For this article, I priced Clif Bars and ingredients for my bars from the bulk bins at Save On Foods. I’m using regular prices for comparison, even though Clif Bars and some of the raw ingredients were on sale on the day I shopped. Prices can vary widely depending on where you shop, whether you catch sales, and whether you buy in bulk. However, the price comparisons are what matter. Clif Bars are labelled as having “70% organic ingredients.” I priced both regular and organic ingredients for my bars so I could calculate their price per unit weight in both regular (not organic) and 100 per cent organic versions.

The regular price of a 68 gram Clif Bar was $2.93. By weighing all ingredients and my finished bars, I calculated that my regular bars cost precisely 20% (one-fifth) as much as Clif Bars by weight and my organic bars cost 33% (one-third) as much. The difference in sugar content is even bigger. Clif Bars contain more than eight times the sugar in my bars (34% versus 4% by weight). The first three listed ingredients in Clif bars are oats, brown rice syrup, and dried brown rice syrup while the first three ingredients of my bars are oats, flour, and vegetable oil. As a subjective reality check, Clif Bars taste a lot sweeter than my bars. I would say at least three or four times as sweet. They are too sweet for my taste.

Recipe for basic Survival Bars
Yields 24 squares, 60 grams each

6 cups rolled oats
2 cup unbleached flour
1 cup chopped walnuts
2 cups raisins
½ cup sugar
2 tablespoons cinnamon
no salt unless wanted for taste or electrolyte replacement
¾ cup vegetable oil
1 egg
2 cups water

Combine dry ingredients thoroughly, then add wet ingredients, mixing until uniform.

Add up to ½ cup additional water if needed to facilitate mixing.
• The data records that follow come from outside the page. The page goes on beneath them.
(* ===== verification/HalLensBridgeProps.v ===== *)
(** The bridge: every sequence of calls keeps the link, the device and the saved
    configuration consistent, and the reset of the link is done completely or not at
    all. *)
From S2P Require Import Prelude Ms41908mReg FactoryFormat BspCtrl HalFloat HalLensFg2009 HalLensAf0832 HalLensWait HalLensBoot HalLensTable HalLensGeometry HalLensSafe HalLensBridge.

(** [init] hands out a context when it succeeds, and only then. *)
Class McuLaws (D : Type) {MO : McuOps D} : Prop :=
  mcu_init_law : forall cfg d, ((mcu_init cfg d).1.1 = 0 <-> is_Some (mcu_init cfg d).1.2).

Section Bridge.
Context `{LL : LensLaws D} {LN : LensNear D} {MO : McuOps D} {ML : McuLaws D} (fuel : nat).
Hypothesis fuel_minute : enough 60000 fuel.
Notation af := (af_state D).
Notation br := (bridge_state D).

(** ** The lens component below the bridge *)
Definition fits (s : af) : Prop := match af_dev s with Some d => fit fuel d | None => True end.
(** The device is still there, or still not. *)
Definition level (s s' : af) : Prop := fits s' /\ (is_Some (af_dev s') <-> is_Some (af_dev s)).
Lemma kf_level {A} (m : M af A) P s : keeps_fit fuel m P -> is_Some (af_dev s) -> fits s -> returns m (fun a s' => P a /\ level s s') s.
Proof.
  intros Hm [d Hd] Hf. unfold fits in Hf. rewrite Hd in Hf. eapply returns_mono; [by apply (Hm s d)|]. cbn beta. intros a s' (Ha & d' & Hd' & Hf').
  split; [done|]. unfold level, fits. rewrite Hd', Hd. by split.
Qed.

(** What the bridge does: commands, and the opening and closing of the link. *)
Definition is_act (o : lens_obs) : bool := match o with OSent _ _ | OClosed _ | OOpened _ _ _ _ _ => true | _ => false end.
Definition acts (tr : list lens_obs) : list lens_obs := List.filter is_act tr.
(** From [s] to [s'] it did [l], in this order. *)
Definition acted (s s' : af) (l : list lens_obs) : Prop := exists tr, af_trace s' = af_trace s ++ tr /\ acts tr = l.
Lemma acted_same s s' : af_trace s' = af_trace s -> acted s s' [].
Proof. intros E. exists []. by rewrite app_nil_r. Qed.
Lemma acted_trans s s1 s2 l1 l2 : acted s s1 l1 -> acted s1 s2 l2 -> acted s s2 (l1 ++ l2).
Proof. intros (t1 & E1 & <-) (t2 & E2 & <-). exists (t1 ++ t2). rewrite E2, E1, app_assoc. split; [done|]. apply List.filter_app. Qed.
Lemma acts_came es : acts (map OCame es) = [].
Proof. by induction es. Qed.
Lemma acted_one s s' o es : is_act o = true -> af_trace s' = af_trace s ++ o :: map OCame es -> acted s s' [o].
Proof. intros Ho E. exists (o :: map OCame es). split; [done|]. unfold acts. cbn. rewrite Ho. f_equal. apply acts_came. Qed.

(** Events without a device. *)
Lemma happen_none es : forall s : af, Forall is_evt es -> af_dev s = None -> lens_happen es s = Ret tt (set_af_trace (af_trace s ++ map OCame es) s).
Proof.
  induction es as [|e es IH]; intros s He Hd; [destruct s; cbn; by rewrite app_nil_r|]. inversion He as [|? ? H1 H2]; subst. destruct e; [|done..].
  cbn [lens_happen lens_evt_trampoline]. erewrite (bind_ret_eq _ _ s tt).
  2:{ unfold observe, mbind, M_bind, get, modify. cbn [af_dev set_af_trace]. by rewrite Hd. }
  rewrite IH by done. cbn. by rewrite <-app_assoc.
Qed.
Lemma meanwhile_level s : fits s -> returns meanwhile_evts (fun _ s' => level s s' /\ exists es, af_trace s' = af_trace s ++ map OCame es) s.
Proof.
  intros Hf. unfold level. destruct (af_dev s) as [d|] eqn:Hd.
  - eapply returns_mono; [apply (meanwhile_since s d [] s (since_refl s d Hd))|]. cbn beta. intros _ s' (_ & es & Hs). destruct Hs as (Hd' & Hc & _).
    split; [|by exists es]. unfold fits in *. rewrite Hd in Hf. rewrite Hd'. split; [|done]. apply (fit_kin fuel d); [by apply kin_noted|done].
  - unfold meanwhile_evts, ahw. rstep. destruct (meanwhile_law (af_hw s)) as [_ He]. destruct (lens_meanwhile (af_hw s)) as [es w]. cbn [fst] in He. rstep.
    unfold returns. rewrite (happen_none es (set_af_hw w s) He Hd). unfold fits. cbn. rewrite Hd. split; [done|]. by exists es.
Qed.
Lemma op_level c s : fits s -> returns (op c) (fun r s' => r = (lens_op c (af_hw s)).1 /\ level s s' /\ acted s s' [OSent c r]) s.
Proof.
  intros Hf. unfold op, raw_op, ahw, observe. rstep. destruct (lens_op c (af_hw s)) as [r w]. rstep.
  set (s1 := set_af_trace _ _). assert (Hf1 : fits s1) by exact Hf. rcall (meanwhile_level s1 Hf1). intros _ s' [Hl (es & Hc)]. rstep. split_and!; [done|exact Hl|].
  apply (acted_one _ _ _ es); [done|]. rewrite Hc. unfold s1. cbn. by rewrite <-app_assoc.
Qed.
Lemma state_level s : fits s -> returns state_get (fun _ s' => level s s') s.
Proof.
  intros Hf. unfold state_get, ahw, observe. rstep. destruct (lens_state (af_hw s)) as [r w]. rstep. set (s1 := set_af_trace _ _).
  assert (Hf1 : fits s1) by exact Hf. rcall (meanwhile_level s1 Hf1). intros _ s' [Hl _]. by rstep.
Qed.
(** The end of a subscription, if there is a device. *)
Definition unsubscribed (s : af) (l : list lens_obs) : Prop :=
  match af_dev s with Some _ => exists u, l = [OSent Unsubscribe u] | None => l = [] end.
Lemma destroy_none s : fits s -> returns hal_lens_af0832_destroy (fun _ s' => af_dev s' = None /\ exists l, unsubscribed s l /\ acted s s' l) s.
Proof.
  intros Hf. unfold hal_lens_af0832_destroy, unsubscribed. rstep. destruct (af_dev s) as [d|] eqn:Hd; [|rstep; split; [done|]; exists []; split; [done|by apply acted_same]].
  unfold destroy_announce. rcall (on_dev_since _ _ _ (set_closing true) _ (since_refl s d Hd) eq_refl). intros _ s1 [_ Hs1].
  rcall (op_since _ _ _ Unsubscribe _ Hs1). intros u s2 (_ & _ & es & (_ & Ht & _)). unfold destroy_free. rstep. split; [done|]. exists [OSent Unsubscribe u]. split; [by exists u|].
  apply (acted_one _ _ _ es); [done|]. exact Ht.
Qed.

(** ** The variables of the bridge *)
(** Consistent after [k] calls: the device needs the link, the link was opened with a
    configuration that is saved, and the saved path is the bridge's own copy. *)
Definition sound (k : Z) (s : br) : Prop :=
  fits (br_lens s) /\ (is_Some (af_dev (br_lens s)) -> is_Some (br_ctx s)) /\ (is_Some (br_ctx s) -> br_config_saved s = true) /\
  (br_config_saved s = true -> exists l, serial_device (br_mcu_config s) = Some (Owned l)) /\ 0 <= br_consecutive_errors s <= k.

(** A step of the lens component that leaves the device there, or not. *)
Lemma on_lens_level {A} (m : M af A) (P : A -> af -> Prop) s : returns m (fun a l => P a l /\ level (br_lens s) l) (br_lens s) ->
  returns (on_lens m) (fun a s' => P a (br_lens s') /\ level (br_lens s) (br_lens s') /\ s' = set_br_lens (br_lens s') s) s.
Proof. intros H. unfold on_lens. apply returns_zoom. eapply returns_mono; [exact H|]. cbn beta. intros a l [? ?]. by split_and!. Qed.
Lemma sound_level k s l : sound k s -> level (br_lens s) l -> sound k (set_br_lens l s).
Proof. intros (Hf & Hd & Hs) [Hl Hi]. split; [exact Hl|]. split; [|exact Hs]. cbn. intros H. by apply Hd, Hi. Qed.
Turn out onto a large (11×17) rimmed cookie sheet using a heavy duty spoon to distribute. Press the mixture to an even thickness right up to the rim using the back of a fork. Lay a sheet of waxed paper or plastic wrap on top and press the mixture into a uniform thickness with your hands. Discard the waxed paper.

Bake at 250 to 300 degrees F for 1.5 hours. Cut into bar shapes, lift with a metal spatula, and turn the bars over. Return to oven and bake at 200 to 250 degrees F for about 2 hours or until fully dry. Low moisture content is what allows them to keep a long time. Seal in plastic bags. They keep for weeks at room temperature and many months if frozen.

Instead of raisins, use any combination of soft, dried fruit such as prunes or dates.

Add 2 cups of shredded apple, carrots, or zucchini. Add ½ c flour to balance the texture.

Substitute any combination of seeds or nuts for walnuts.

For more protein, add up to a cup of dry milk powder, use milk instead of water, or add one or two more eggs.

Press sesame seeds into the dough before baking.

Experiment with different amounts and types of ingredients. It’s a forgiving recipe.

Survive on less sugar
If my bars are an acquired taste, the main reason would be that they contain less sugar than commercial bars. If you’re used to the sweetness of commercially prepared foods, a way to reduce your sugar intake would be to cut out the commercial products and make your own, gradually reducing the sugar over time.

In 2017, I took my bars to several places in North America, South America, and Europe. I didn’t just survive—I thrived.

Pat Teti was a research scientist with the BC government for 18 years and has always enjoyed making things.